||The Nightmare War is a campaign setting (called a campaign gem) from Old Kingdom Games. The zipped file is sixteen megabytes inside, and contains four PDF versions of the same file, as well as a readme file. The four PDFs are the full color version of the book, a black and white version, and a printer-friendly version of each that lacks page borders or the front cover. The files are one hundred twenty-five pages long, including the cover.
The book does a good job with illustrations and graphic design, particularly in the first section. Things like scribbled notes in the margins of files, or pictures of actual people in medical gear help to put the reader in-character. Having printer-friendly versions of both the color and black and white files is a nice touch, though it would have helped if one version had at least removed all of the artwork altogether.
The Nightmare War, interestingly, requires the use of the Fantasy d20 Core Rulebook I for use, instead of Modern d20. This seems like an oversight on the part of Old Kingdom Games, as it makes them have to recreate things like the Computer Use skill, or statistics for guns. Given that these seem to end up being somewhat similar to what Modern d20 has had for years, it is notable that those rules were eschewed.
The book is divided into three parts. The first one sets the tone, opening with a piece of fiction, and then giving the reader various in-character reports, files, handouts, and more. In the year 2035, global corruption seems on the rise, from corporate malfeasance to government scandals to violent crime outbreaks. What only a few people notice, however, is that all of this is related. Moreover, it has something to do with people termed nightwalkers, seemingly ordinary people who inexplicably began to have horrid nightmares every night, but found themselves imbued with extraordinary abilities at the same time. However, something is hunting them down?
This first part of the book does a very good job of establishing a feel for the campaign. By giving a wide variety of interrelated materials to the reader, it sets the tone for this corrupt near-future very well, establishing a fugitive mentality that is perfect for the campaign. In fact, it does this so well that it is conspicuous that this part of the book wasn?t packaged separately, so that GMs can hand it to their players to read. Printing this section out and handing it to the players is the first thing I?d do if I were running this campaign.

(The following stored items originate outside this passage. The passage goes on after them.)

(** * hawtk: the vector primitive, the widget container, the renderer
      interface and the frame cycle of the context

    A shallow embedding of [hawtk/vec.hpp], [hawtk/widget.hpp],
    [hawtk/renderer.hpp], [hawtk/context.hpp] and [context.cpp].

    Conventions.
    - A C++ expression whose behaviour is undefined evaluates to [None]
      (pure code) or to [UB] (code that runs on a state).
    - What the compiler decides (overload resolution, [enable_if],
      reference binding) is kept apart from what runs: a construct is a
      [compiled] value, [IllFormed] when the translation unit is rejected,
      and only a [WellFormed] one carries something that can be run.
    - Objects that are reached through references live in a store and are
      named by their location. *)

From Stdlib Require Import ZArith Lia Floats.SpecFloat.
From stdpp Require Import base option list sorting gmap.
From Stdlib Require Strings.String.

(** ** What the compiler decides, and what a run can do *)

Module Lang.

(** The outcome of translating a construct. *)
Inductive compiled (A : Type) : Type :=
| WellFormed (a : A)
| IllFormed.
Arguments WellFormed {A} a.
Arguments IllFormed {A}.

Definition well_formed {A} (c : compiled A) : bool :=
  match c with WellFormed _ => true | IllFormed => false end.

(** The exceptions of the standard library that this code can meet. *)
Inductive exception : Type :=
| out_of_range.

(** The outcome of running a piece of code on a state of type [S]. *)
Inductive outcome (S A : Type) : Type :=
| Ok (a : A) (s : S)
| Raise (e : exception) (s : S)
| UB.
Arguments Ok {S A} a s.
Arguments Raise {S A} e s.
Arguments UB {S A}.

Definition M (S A : Type) : Type := S -> outcome S A.

Definition ret {S A} (a : A) : M S A := fun s => Ok a s.

Definition bind {S A B} (m : M S A) (k : A -> M S B) : M S B :=
  fun s => match m s with
           | Ok a s' => k a s'
           | Raise e s' => Raise e s'
           | UB => UB
           end.

Definition get {S} : M S S := fun s => Ok s s.
Definition put {S} (s : S) : M S unit := fun _ => Ok tt s.
Definition throw {S A} (e : exception) : M S A := fun s => Raise e s.
Definition undefined {S A} : M S A := fun _ => UB.

(** Whether a run ended in an exception. *)
Definition raised {S A} (o : outcome S A) : bool :=
  match o with Raise _ _ => true | _ => false end.

(** An object location: what a reference or a pointer denotes. *)
Definition loc : Type := positive.

End Lang.
Import Lang.

(** The notations [x ← m; k] and [m;; k] of stdpp sequence two calls. *)
#[export] Instance outcome_ret {S} : MRet (M S) := fun A => @ret S A.
#[export] Instance outcome_bind {S} : MBind (M S) :=
  fun A B k m => @bind S A B m k.

(** ** hawtk/vec.hpp *)

Module Vec.

(** The element types [T] that [tvec<T, N>] is instantiated with.  The
    four arithmetic operators are partial: [None] is undefined behaviour. *)
Class Scalar (T : Type) : Type := {
  is_unsigned : bool;          (* std::is_unsigned<T>::value *)
  s_zero : T;                  (* value_type{0} *)
  s_minus_one : T;             (* value_type{-1}, read by operator-() only *)
  s_add : T -> T -> option T;
  s_sub : T -> T -> option T;
  s_mul : T -> T -> option T;
  s_div : T -> T -> option T
}.

(** *** unsigned int: arithmetic modulo 2^32 *)

Definition uint_modulus : Z := 2 ^ 32.
Definition wrap (x : Z) : Z := x mod uint_modulus.
Definition uint_range (x : Z) : Prop := (0 <= x < uint_modulus)%Z.

Definition uint_div (x y : Z) : option Z :=
  if (y =? 0)%Z then None else Some (Z.quot x y).

(** [s_minus_one] is the value that -1 converts to; the member that would
    read it, operator-(), does not exist for this type. *)
#[export] Instance unsigned_int : Scalar Z := {|
  is_unsigned := true;
  s_zero := 0%Z;
  s_minus_one := wrap (-1);
  s_add x y := Some (wrap (x + y));
  s_sub x y := Some (wrap (x - y));
  s_mul x y := Some (wrap (x * y));
  s_div := uint_div
|}.

(** *** int: 32-bit two's complement, overflow is undefined *)

Definition int_min : Z := - 2 ^ 31.
Definition int_max : Z := 2 ^ 31 - 1.
Definition int_rangeb (x : Z) : bool := ((int_min <=? x) && (x <=? int_max))%Z.
Definition int_range (x : Z) : Prop := (int_min <= x <= int_max)%Z.
Definition int_checked (x : Z) : option Z :=
  if int_rangeb x then Some x else None.

Definition int_div (x y : Z) : option Z :=
  if (y =? 0)%Z then None else int_checked (Z.quot x y).

(** The carrier is again [Z]; the instance is chosen by name. *)
Definition signed_int : Scalar Z := {|
  is_unsigned := false;
  s_zero := 0%Z;
  s_minus_one := (-1)%Z;
  s_add x y := int_checked (x + y);
  s_sub x y := int_checked (x - y);
  s_mul x y := int_checked (x * y);
  s_div := int_div
|}.

(** *** float: IEEE 754 binary32, round to nearest even *)

Definition float : Type := spec_float.
Definition float_prec : Z := 24.
Definition float_emax : Z := 128.

(** The literals of context.cpp. *)
Definition f_zero : float := S754_zero false.                    (* 0.f *)
Definition f_one : float := S754_finite false 8388608 (-23).     (* 1.f *)
Definition f_half : float := S754_finite false 8388608 (-24).    (* 0.5f *)
Definition f_neg_half : float := S754_finite true 8388608 (-24). (* -0.5f *)
Definition f_neg_one : float := S754_finite true 8388608 (-23).  (* -1.f *)

#[export] Instance float_scalar : Scalar float := {|
  is_unsigned := false;
  s_zero := f_zero;
  s_minus_one := f_neg_one;
  s_add x y := Some (SFadd float_prec float_emax x y);
  s_sub x y := Some (SFsub float_prec float_emax x y);
  s_mul x y := Some (SFmul float_prec float_emax x y);
  s_div x y := Some (SFdiv float_prec float_emax x y)
|}.

(** *** template <typename T, std::size_t N> class tvec *)

(** [N] is part of the type, as in the template; that the array holds
    exactly [N] elements is the invariant [tvec_wf]. *)
Record tvec (T : Type) (N : nat) : Type := mk_tvec {
  _elements : list T             (* std::array<value_type, N> *)
}.
Arguments mk_tvec {T N} _elements.
Arguments _elements {T N} t.

Definition tvec_wf {T N} (v : tvec T N) : Prop := length (_elements v) = N.

(** What the right operand of a scalar form, const value_type& rhs, is
    bound to: an object that is no element of [*this] (a temporary, a
    variable, an element of another vector), whose value the loop cannot
    change, or the element of [*this] at an index, which the loop
    overwrites on its way. *)
Inductive operand (T : Type) : Type :=
| outside (value : T)
| element_of_this (index : nat).
Arguments outside {T} value.
Arguments element_of_this {T} index.

Section Members.
Context {T : Type} {ST : Scalar T}.
Variable N : nat.

(** explicit tvec(const value_type& value): every element is assigned
    [value]. *)
Definition tvec_broadcast (value : T) : tvec T N :=
  mk_tvec (replicate N value).

(** tvec() : tvec{value_type{0}} *)
Definition tvec_default : tvec T N := tvec_broadcast s_zero.

(** tvec(Args&&... args) : _elements{{args...}}, for sizeof...(Args) == N *)
Definition tvec_variadic (args : list T) : tvec T N := mk_tvec args.

(** size() *)
Definition size (v : tvec T N) : nat := N.

(** operator[]: no bounds checking. *)
Definition subscript (v : tvec T N) (pos : nat) : option T :=
  _elements v !! pos.

(** for (size_type index{0}; index < N; ++index) body(index);
    [count] is the number of iterations left. *)
Fixpoint index_loop (count index : nat)
    (body : nat -> list T -> option (list T)) (elements : list T)
    : option (list T) :=
  match count with
  | O => Some elements
  | S count' =>
      match body index elements with
      | Some elements' => index_loop count' (S index) body elements'
      | None => None
      end
  end.

(** _elements[index] op= rhs[index] *)
Definition compound_at (op : T -> T -> option T) (rhs : tvec T N)
    (index : nat) (elements : list T) : option (list T) :=
  match elements !! index, subscript rhs index with
  | Some x, Some y =>
      match op x y with
      | Some r => Some (<[index := r]> elements)
      | None => None
      end
  | _, _ => None
  end.

(** The four vector forms: the new contents of [*this]. *)
Definition compound_vec (op : T -> T -> option T) (rhs this : tvec T N)
    : option (tvec T N) :=
  mk_tvec <$> index_loop N 0 (compound_at op rhs) (_elements this).

(** Reading through the reference [rhs] when the array holds [elements]. *)
Definition read (rhs : operand T) (elements : list T) : option T :=
  match rhs with
  | outside value => Some value
  | element_of_this index => elements !! index
  end.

Part two focuses on the game mechanics of The Nightmare War setting. Five character classes are given, one for each kind of nightwalker. The classes seem slightly underpowered compared to Fantasy d20 classes, but roughly on par with what Modern d20 characters could do. Interestingly, here is where we first note that powers and abilities apparently don?t use the various Ex/Su/Sp tags, which may be slightly irking if you bring in other products to use in this campaign. New skills and feats are presented next, followed by equipment.
Part three is a mix of fluff and crunch, and is intended for the Game Master only. Here, the truth is revealed about the nightwalkers, and what is happening to the world. It also gives templates for the phages, the creatures that hunt the nightwalkers, as well as their special abilities and feats just for them. Several important NPCs are given stats, and thirteen different NPC classes are given, to represent ordinary people. The book closes out with some listed references, a glossary, and character sheets for each type of nightwalker.
Altogether, The Nightmare War has a spectacular campaign idea, but only does an okay job of fleshing it out with d20 game mechanics. It bears reiterating that this would have been a far better product if it had availed itself of the Modern d20 rules. Without them, it is forced to reinvent the wheel in several places, and doesn?t address things like using more standard modern fantasy staples like psionics or even magic in this setting. The Nightmare War is a campaign gem to be sure, but it could have benefited from greater polishing.
LIKED: This book did a spectacular job of presenting a fearful atmosphere. The first section really sucks the reader in, and presents a world caught in the gaze of an absent horror.
DISLIKED: This book should have used the Modern d20 rules, and focused more on fleshing out the mechanics with that.